Batch size ⓘ The number of images to generate.
Initial step size ⓘ The initial step size of the linear step size scheduler when performing guidance.
Final step size ⓘ The final step size of the linear step size scheduler when performing guidance.
Number of self-attention clusters per subject ⓘ Determines the number of clusters when clustering the self-attention maps (#clusters = #subject x #clusters_per_subject). Changing this value might improve semantics (adherence to the prompt), especially when the subjects exceed their bounding boxes.
Cross-attention loss scale factor ⓘ The scale factor of the cross-attention loss term. Increasing it will improve semantic control (adherence to the prompt), but may reduce image quality.

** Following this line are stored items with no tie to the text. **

Lemma int_to_string_read z : int64 z -> exists pos, stoll_pos (int_to_string z) = LVal z pos.
Proof.
  intros Hz. assert (H : stoll (int_to_string z) = Some z).
  { unfold int_to_string. destruct (z <? 0) eqn:E; bool_to_prop.
    - unfold int64, INT64_MIN, INT64_MAX in Hz. unfold stoll, decimal.
      pose proof (dec_go_digits 20 (- z) [] eq_refl ltac:(lia)) as Hd.
      pose proof (dec_go_spec 20 (- z) [] ltac:(simpl; lia) ltac:(lia)) as Hv.
      destruct (dec_go_cons 20 (- z) [] ltac:(lia)) as (c & s & E2). rewrite E2 in *.
      change (skip_space ("-"%char :: c :: s)) with ("-"%char :: c :: s). cbn [sign].
      change ("-" =c "-") with true. cbn iota. cbn [has_digit].
      rewrite (isdigit_val c) by (cbn in Hd; by apply andb_true_iff in Hd as [? _]).
      rewrite <- (app_nil_r (c :: s)), digits_app; [|apply forallb_forall|done].
      + cbn [fst]. rewrite Hv. cbn [fold_left]. replace (- - z) with z by lia.
        rewrite (proj2 (in_int64_spec z)); [done|exact Hz].
      + intros x Hin. apply isdigit_val. rewrite forallb_forall in Hd. by apply Hd.
    - apply stoll_decimal. unfold int64 in Hz. lia. }
  rewrite stoll_pos_stoll in H. destruct (stoll_pos _); try done. injection H as ->. by eexists.
Qed.

Lemma decode_int z rest : int64 z -> stops rest -> decode_number (int_to_string z ++ rest) = (INT z, rest).
Proof.
  intros Hz Hr. pose proof (int_to_string_read z Hz) as [pos Hp]. apply stops_num in Hr.
  assert (Hnum : forall n, 0 <= n -> forallb isdigit (decimal n) = true) by (intros n Hn; by apply dec_go_digits).
  assert (Hc : forall n, exists c s, decimal n = c :: s) by (intros n; apply dec_go_cons; lia).
  unfold decode_number, int_to_string in *. destruct (z <? 0) eqn:E; bool_to_prop; cbn [app].
  - change ("-" =c "-") with true. cbn iota.
    destruct (digits_not_float (decimal (- z)) (Hnum (- z) ltac:(lia))) as [H1 H2].
    rewrite (take_while_all num_char _ rest H1 Hr). f_equal. rewrite H2. unfold number_value. cbn [app].
    rewrite Hp. destruct (Hc (- z)) as (c & s & ->). done.
  - destruct (digits_not_float (decimal z) (Hnum z ltac:(lia))) as [H1 H2].
    destruct (Hc z) as (c & s & E2). rewrite E2 in *. cbn [app].
    assert (Hd : isdigit c = true) by (specialize (Hnum z ltac:(lia)); rewrite E2 in Hnum; cbn in Hnum; by apply andb_true_iff in Hnum as [? _]).
    assert (Hm : (c =c "-") = false).
    { assert (Hi : implb (isdigit c) (negb (c =c "-")) = true) by by_chars c.
      rewrite Hd in Hi. by apply negb_true_iff. }
    rewrite Hm. change (c :: s ++ rest) with ((c :: s) ++ rest). rewrite (take_while_all num_char _ rest H1 Hr).
    f_equal. rewrite H2. unfold number_value. cbn [app]. rewrite Hp.
    change (lit "-") with ["-"%char]. cbn [bytes_eqb]. by rewrite Hm.
Qed.

(** ** Documents *)

Section Roundtrip.
Context (L : Lib) (sdepth : nat).

(** The encoder writes [t] for [v], and the decoder reads it back wherever it
    stands; [t] does not begin like a space or the end of an array. *)
Definition reads_back (d : nat) (h : heap) (v : Value) : Prop :=
  exists t, json_encode L sdepth d h v = Ret t /\
    (exists c t', t = c :: t' /\ is_ws c = false /\ (c =c "]") = false) /\
    forall rest h0, stops rest ->
      exists v' h1, json_decode_value d (t ++ rest) h0 = DVal v' rest h1 /\ h0 ⊆ h1 /\ copy d h v h1 v'.

Lemma skip_stop rest : stops rest -> json_skip_ws rest = rest.
Proof.
  destruct rest as [|c rest]; [done|]. cbn [stops json_skip_ws]. intros H.
  rewrite !orb_true_iff, !Ascii.eqb_eq in H. by destruct H as [[-> | ->] | ->].
Qed.

Lemma alloc_array_spec h vs l h' : alloc_array h vs = (l, h') -> h ⊆ h' /\ h' !! l = Some vs.
Proof.
  unfold alloc_array. intros E. simplify_eq. split; [|apply lookup_insert_eq].
  apply insert_subseteq, not_elem_of_dom, is_fresh.
Qed.

(** A list: behind the elements read so far the rest of the list is read. *)
Lemma array_reads_back d h : forall vs, Forall (reads_back d h) vs -> exists t,
  encode_items (json_encode L sdepth d h) true vs = Ret t /\
  encode_items (json_encode L sdepth d h) false vs = Ret (match vs with [] => [] | _ => ","%char :: t end) /\
  (vs <> [] -> exists c t', t = c :: t' /\ is_ws c = false) /\
  forall acc rest h0 fuel, (length (t ++ "]"%char :: rest) <= fuel)%nat -> exists l vs' h1,
    array_loop (json_decode_value d) fuel acc (t ++ "]"%char :: rest) h0 = DVal (ARRAY l) rest h1 /\
    h0 ⊆ h1 /\ h1 !! l = Some (acc ++ vs') /\ Forall2 (fun w w' => copy d h w h1 w') vs vs'.
Proof.
  induction 1 as [|v vs (t & Ht & (c & t' & -> & Hw & Hb) & Hdec) _ (ts & Ets & Efs & Hws & IH)].
  - exists []. do 3 (split; [done|]). intros acc rest h0 fuel Hf. cbn [app].
    destruct (alloc_array h0 acc) as [l h1] eqn:E. apply alloc_array_spec in E as E'. destruct E' as [Hs Hl].
    exists l, [], h1. rewrite app_nil_r. split; [|done].
    destruct fuel; cbn [array_loop]; change ("]" =c "]") with true; cbn iota; by rewrite E.
  - exists ((c :: t') ++ match vs with [] => [] | _ => ","%char :: ts end).
    cbn [encode_items]. rewrite Ht. cbn [mbind res_bind]. rewrite Efs. split; [done|]. split; [done|].
    split; [by eexists _, _|]. intros acc rest h0 fuel Hf. rewrite <- app_assoc in *.
    set (more := match vs with [] => [] | _ => ","%char :: ts end ++ "]"%char :: rest) in *.
    assert (Hm : stops more) by (unfold more; by destruct vs).
    destruct (Hdec more h0 Hm) as (v' & h1 & Ev & Hs1 & Hc1).
    destruct fuel as [|fuel]; [cbn in Hf; lia|]. cbn [app array_loop]. rewrite Hb.
    change (c :: t' ++ more) with ((c :: t') ++ more). rewrite Ev, (skip_stop more Hm).
    assert (Hnext : json_skip_ws (skip_char "," more) = ts ++ "]"%char :: rest).
    { unfold more. destruct vs as [|v2 vs]; [by injection Ets as <-|]. cbn [skip_char app].
      change ("," =c ",") with true. cbn iota. destruct Hws as (c2 & t2 & -> & Hw2); [done|].
      cbn [app json_skip_ws]. by rewrite Hw2. }
    rewrite Hnext. assert (Hlen : (length (ts ++ "]"%char :: rest) <= length more)%nat).
    { rewrite <- Hnext. pose proof (next_length more) as H. by rewrite (skip_stop more Hm) in H. }
    replace (_ =? _)%nat with false by (symmetry; apply Nat.eqb_neq; rewrite (length_app (c :: t') more); cbn [length]; lia).
    destruct (IH (acc ++ [v']) rest h1 fuel) as (l & vs' & h2 & El & Hs2 & Hl & Hc2).
    { rewrite length_app in Hf. cbn [length] in Hf. lia. }
    exists l, (v' :: vs'), h2. split; [exact El|]. split; [by transitivity h1|]. rewrite <- app_assoc in Hl.
    split; [exact Hl|]. constructor; [by eapply copy_mono|exact Hc2].
Qed.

Self-attention loss scale factor ⓘ The scale factor of the self-attention loss term. Increasing it will improve layout control (adherence to the bounding boxes), but may reduce image quality.
Classifier-free guidance scale ⓘ The scale factor of classifier-free guidance.
Number of Gradient Descent iterations per timestep ⓘ The number of Gradient Descent iterations for each timestep when performing guidance.
Loss Threshold ⓘ If the loss is below the threshold, Gradient Descent stops for that timestep.
Number of guidance steps ⓘ The number of timesteps in which to perform guidance.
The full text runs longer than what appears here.